Кестнер должен был клясться усердным друзьям, посылавшим ему соболезнования, что его семейная жизнь была превосходна, что жена его всегда любила, что Гёте никогда не думал о самоубийстве, что роман оставался романом. Наконец Шарлотта заставила его написать Гёте письмо с отпущением грехов.
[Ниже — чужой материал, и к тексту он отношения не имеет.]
(** * Verification of the auction operator loop (operator.ts)

    The operator is an asynchronous TypeScript program: every
    [await contract.f(...)] is a suspension point at which the external
    contract answers or rejects.  The embedding keeps that shape:

    - [async A] is the tree of an async function body: it returns, throws,
      writes a console line, or awaits one external call and continues with
      the settled result;
    - [run] executes such a tree against an arbitrary external world
      (a state type and a handler answering every call), recording the
      calls in the order they are issued;
    - [Process] is the event loop of the script: the eager invocation that
      [main] awaits, the [setInterval] timer, and the invocations the timer
      has started that are suspended at an [await]. *)

From Stdlib Require Import ZArith String Ascii Bool List Lia.
From stdpp Require Import base option list strings gmap.
Import ListNotations.

Local Open Scope string_scope.
Local Open Scope list_scope.
Local Open Scope Z_scope.

(** ** Values exchanged with the contract *)

(** What a rejected promise carries. *)
Record Error := MkError { message : string }.

Inductive result (A : Type) : Type :=
| Ok (a : A)
| Err (e : Error).
Arguments Ok {A} a.
Arguments Err {A} e.
(** * ts-simplify-types: the record classifier of src/simplify.ts and src/index.ts

    A shallow embedding of the two classification passes ([simplifyType] of
    src/simplify.ts, [processType] of src/index.ts) and of the line-mode
    transform of [processFile], over a small model of the JavaScript values
    the program handles: JSON values, objects with ordered own properties,
    and the TypeError that a method call on the wrong kind of value raises. *)

From Stdlib Require Import List String Ascii ZArith NArith Bool Lia.
Import ListNotations.
Open Scope string_scope.

(** ** JavaScript values

    A raw record is what [JSON.parse] returns, so values are JSON values, plus
    [undefined], which the program writes into fields it clears.  Numbers are
    the integers (type ids, counts and positions are all integers); strings are
    sequences of code units below 256. *)

#[local] Set Warnings "-register-all".

Inductive JsVal : Type :=
| JUndefined
| JNull
| JBool (b : bool)
| JNum (z : Z)
| JStr (s : string)
| JArr (items : list JsVal)
| JObj (props : list (string * JsVal)).

(** An object is the list of its own properties in creation order; a key
    listed twice counts once, at its first place and with its first value. *)
Definition Obj : Type := list (string * JsVal).

Inductive Exn : Type := TypeError.

Inductive Result (A : Type) : Type :=
| Ok (a : A)
| Throw (e : Exn).
Arguments Ok {A} a.
Arguments Throw {A} e.

Definition bind {A B : Type} (r : Result A) (k : A -> Result B) : Result B :=
  match r with
  | Ok a => k a
  | Throw e => Throw e
  end.

Definition fmap {A B : Type} (f : A -> B) (r : Result A) : Result B :=
  bind r (fun a => Ok (f a)).

Notation "x <- r ;; k" := (bind r (fun x => k))
  (at level 61, r at next level, right associativity).

(** ** Strings *)

Fixpoint startsWithStr (s p : string) {struct p} : bool :=
  match p with
  | EmptyString => true
  | String c p' =>
      match s with
      | EmptyString => false
      | String d s' => Ascii.eqb d c && startsWithStr s' p'
      end
  end.

Definition endsWithStr (s p : string) : bool :=
  let n := String.length s in
  let m := String.length p in
  (m <=? n)%nat && String.eqb (substring (n - m) m s) p.

Fixpoint includesStr (s p : string) : bool :=
  startsWithStr s p ||
  match s with
  | EmptyString => false
  | String _ s' => includesStr s' p
  end.

Fixpoint dropStr (n : nat) (s : string) : string :=
  match n, s with
  | S n', String _ s' => dropStr n' s'
  | _, _ => s
  end.

Definition isDigit (c : ascii) : bool :=
  let n := nat_of_ascii c in (48 <=? n)%nat && (n <=? 57)%nat.

Fixpoint allDigits (s : string) : bool :=
  match s with
  | EmptyString => true
  | String c s' => isDigit c && allDigits s'
  end.

(** ** Property keys and their enumeration order

    [OrdinaryOwnPropertyKeys]: array indices in ascending numeric order, then
    the other string keys in creation order. *)

Fixpoint digitsValue (s : string) (acc : N) : N :=
  match s with
  | EmptyString => acc
  | String c s' => digitsValue s' (10 * acc + N.of_nat (nat_of_ascii c - 48))%N
  end.

(** A canonical numeric string below 2^32 - 1. *)
Definition arrayIndex (k : string) : option N :=
  match k with
  | EmptyString => None
  | String c rest =>
      if allDigits k && (negb (Ascii.eqb c "0"%char) || String.eqb rest "")
         && (String.length k <=? 10)%nat
      then let n := digitsValue k 0 in
           if (n <? 4294967295)%N then Some n else None
      else None
  end.

Definition isArrayIndex (k : string) : bool :=
  match arrayIndex k with Some _ => true | None => false end.

Fixpoint dedup (ks : list string) : list string :=
  match ks with
  | [] => []
  | k :: rest => k :: filter (fun k' => negb (String.eqb k' k)) (dedup rest)
  end.

Fixpoint insertIndex (n : N) (k : string) (l : list (N * string)) : list (N * string) :=
  match l with
  | [] => [(n, k)]
  | (m, k') :: rest =>
      if (n <=? m)%N then (n, k) :: l else (m, k') :: insertIndex n k rest
  end.

Fixpoint indexKeys (ks : list string) : list (N * string) :=
  match ks with
  | [] => []
  | k :: rest =>
      match arrayIndex k with
      | Some n => insertIndex n k (indexKeys rest)
      | None => indexKeys rest
      end
  end.

Definition ownKeys (o : Obj) : list string :=
  let ks := dedup (map fst o) in
  map snd (indexKeys ks) ++ filter (fun k => negb (isArrayIndex k)) ks.

(** ** Objects *)

Fixpoint lookup (o : Obj) (k : string) : option JsVal :=
  match o with
  | [] => None
  | (k', v) :: rest => if String.eqb k' k then Some v else lookup rest k
  end.

(** [o.k] on an object whose own properties are [o], for a key that
    [Object.prototype] does not define. *)
Definition getField (o : Obj) (k : string) : JsVal :=
  match lookup o k with
  | Some v => v
  | None => JUndefined
  end.

(** [o.k = v], and the definition of one property of an object literal: an
    existing property keeps its place, a new one is created last. *)
Fixpoint setField (o : Obj) (k : string) (v : JsVal) : Obj :=
  match o with
  | [] => [(k, v)]
  | (k', v') :: rest =>
      if String.eqb k' k then (k', v) :: rest else (k', v') :: setField rest k v
  end.

(** [{...target, ...src}]: CopyDataProperties reads each own key of [src] in
    enumeration order and defines it on the target. *)
Definition spreadInto (target src : Obj) : Obj :=
  fold_left (fun acc k => setField acc k (getField src k)) (ownKeys src) target.

Inductive LitItem : Type :=
| Field (k : string) (v : JsVal)
| Spread (o : Obj).

Definition defineItem (acc : Obj) (it : LitItem) : Obj :=
  match it with
  | Field k v => setField acc k v
  | Spread o => spreadInto acc o
  end.

Definition objectLiteral (items : list LitItem) : Obj :=
  fold_left defineItem items [].

(** ** Operators and methods on values *)

Definition truthy (v : JsVal) : bool :=
  match v with
  | JUndefined | JNull => false
  | JBool b => b
  | JNum z => negb (z =? 0)%Z
  | JStr s => negb (String.eqb s "")
  | JArr _ | JObj _ => true
  end.

Definition isDefined (v : JsVal) : bool :=
  match v with JUndefined => false | _ => true end.

(** [a ?? b] *)
Definition coalesce (a b : JsVal) : JsVal :=
  match a with
  | JUndefined | JNull => b
  | _ => a
  end.

(** [v.k] for the names the program reads off a value that is not nullish
    ([path], [start], [line], [character], [length]). *)
Definition member (v : JsVal) (k : string) : JsVal :=
  match v with
  | JObj o => getField o k
  | JArr l => if String.eqb k "length" then JNum (Z.of_nat (List.length l)) else JUndefined
  | JStr s => if String.eqb k "length" then JNum (Z.of_nat (String.length s)) else JUndefined
  | _ => JUndefined
  end.

(** [v?.k] *)
Definition optMember (v : JsVal) (k : string) : JsVal :=
  match v with
  | JUndefined | JNull => JUndefined
  | _ => member v k
  end.

(** [a === b].  Two arrays or objects read from different fields of a parsed
    record are different references. *)
Definition strictEquals (a b : JsVal) : bool :=
  match a, b with
  | JUndefined, JUndefined => true
  | JNull, JNull => true
  | JBool x, JBool y => Bool.eqb x y
  | JNum x, JNum y => (x =? y)%Z
  | JStr x, JStr y => String.eqb x y
  | _, _ => false
  end.

(** [v.includes(tag)]: Array.prototype.includes on an array,
    String.prototype.includes on a string, a TypeError on anything else. *)
Definition includes (v : JsVal) (tag : string) : Result bool :=
  match v with
  | JArr l => Ok (existsb (fun x => strictEquals x (JStr tag)) l)
  | JStr s => Ok (includesStr s tag)
  | _ => Throw TypeError
  end.

(** [v.startsWith(p)] and [v.endsWith(p)] *)
Definition startsWith (v : JsVal) (p : string) : Result bool :=
  match v with
  | JStr s => Ok (startsWithStr s p)
  | _ => Throw TypeError
  end.

Definition endsWith (v : JsVal) (p : string) : Result bool :=
  match v with
  | JStr s => Ok (endsWithStr s p)
  | _ => Throw TypeError
  end.

(** [v?.startsWith(p)], as a condition *)
Definition optStartsWith (v : JsVal) (p : string) : Result bool :=
  match v with
  | JUndefined | JNull => Ok false
  | _ => startsWith v p
  end.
Но до отпущения ли грехов тут было! Молодой автор был опьянен. Вся Германия проливала слезы над участью Вертера. Молодые люди носили его голубой фрак и желтый жилет, его сапоги с коричневыми отворотами. Молодые женщины копировали платья Шарлотты, особенно белое с розовыми бантами, какое она носила во время первой встречи со своим другом. Во всех садах чувствительные сердца воздвигали Вертеру маленькие античные памятники. Ползучие растения обвивались вокруг вертерианских урн. Писали песни, поэмы о Вертере. Даже подчас всё презирающие французы принимали с энтузиазмом этого ученика Руссо. Со времени «Новой Элоизы»[16] ни одно сочинение не волновало так Европу.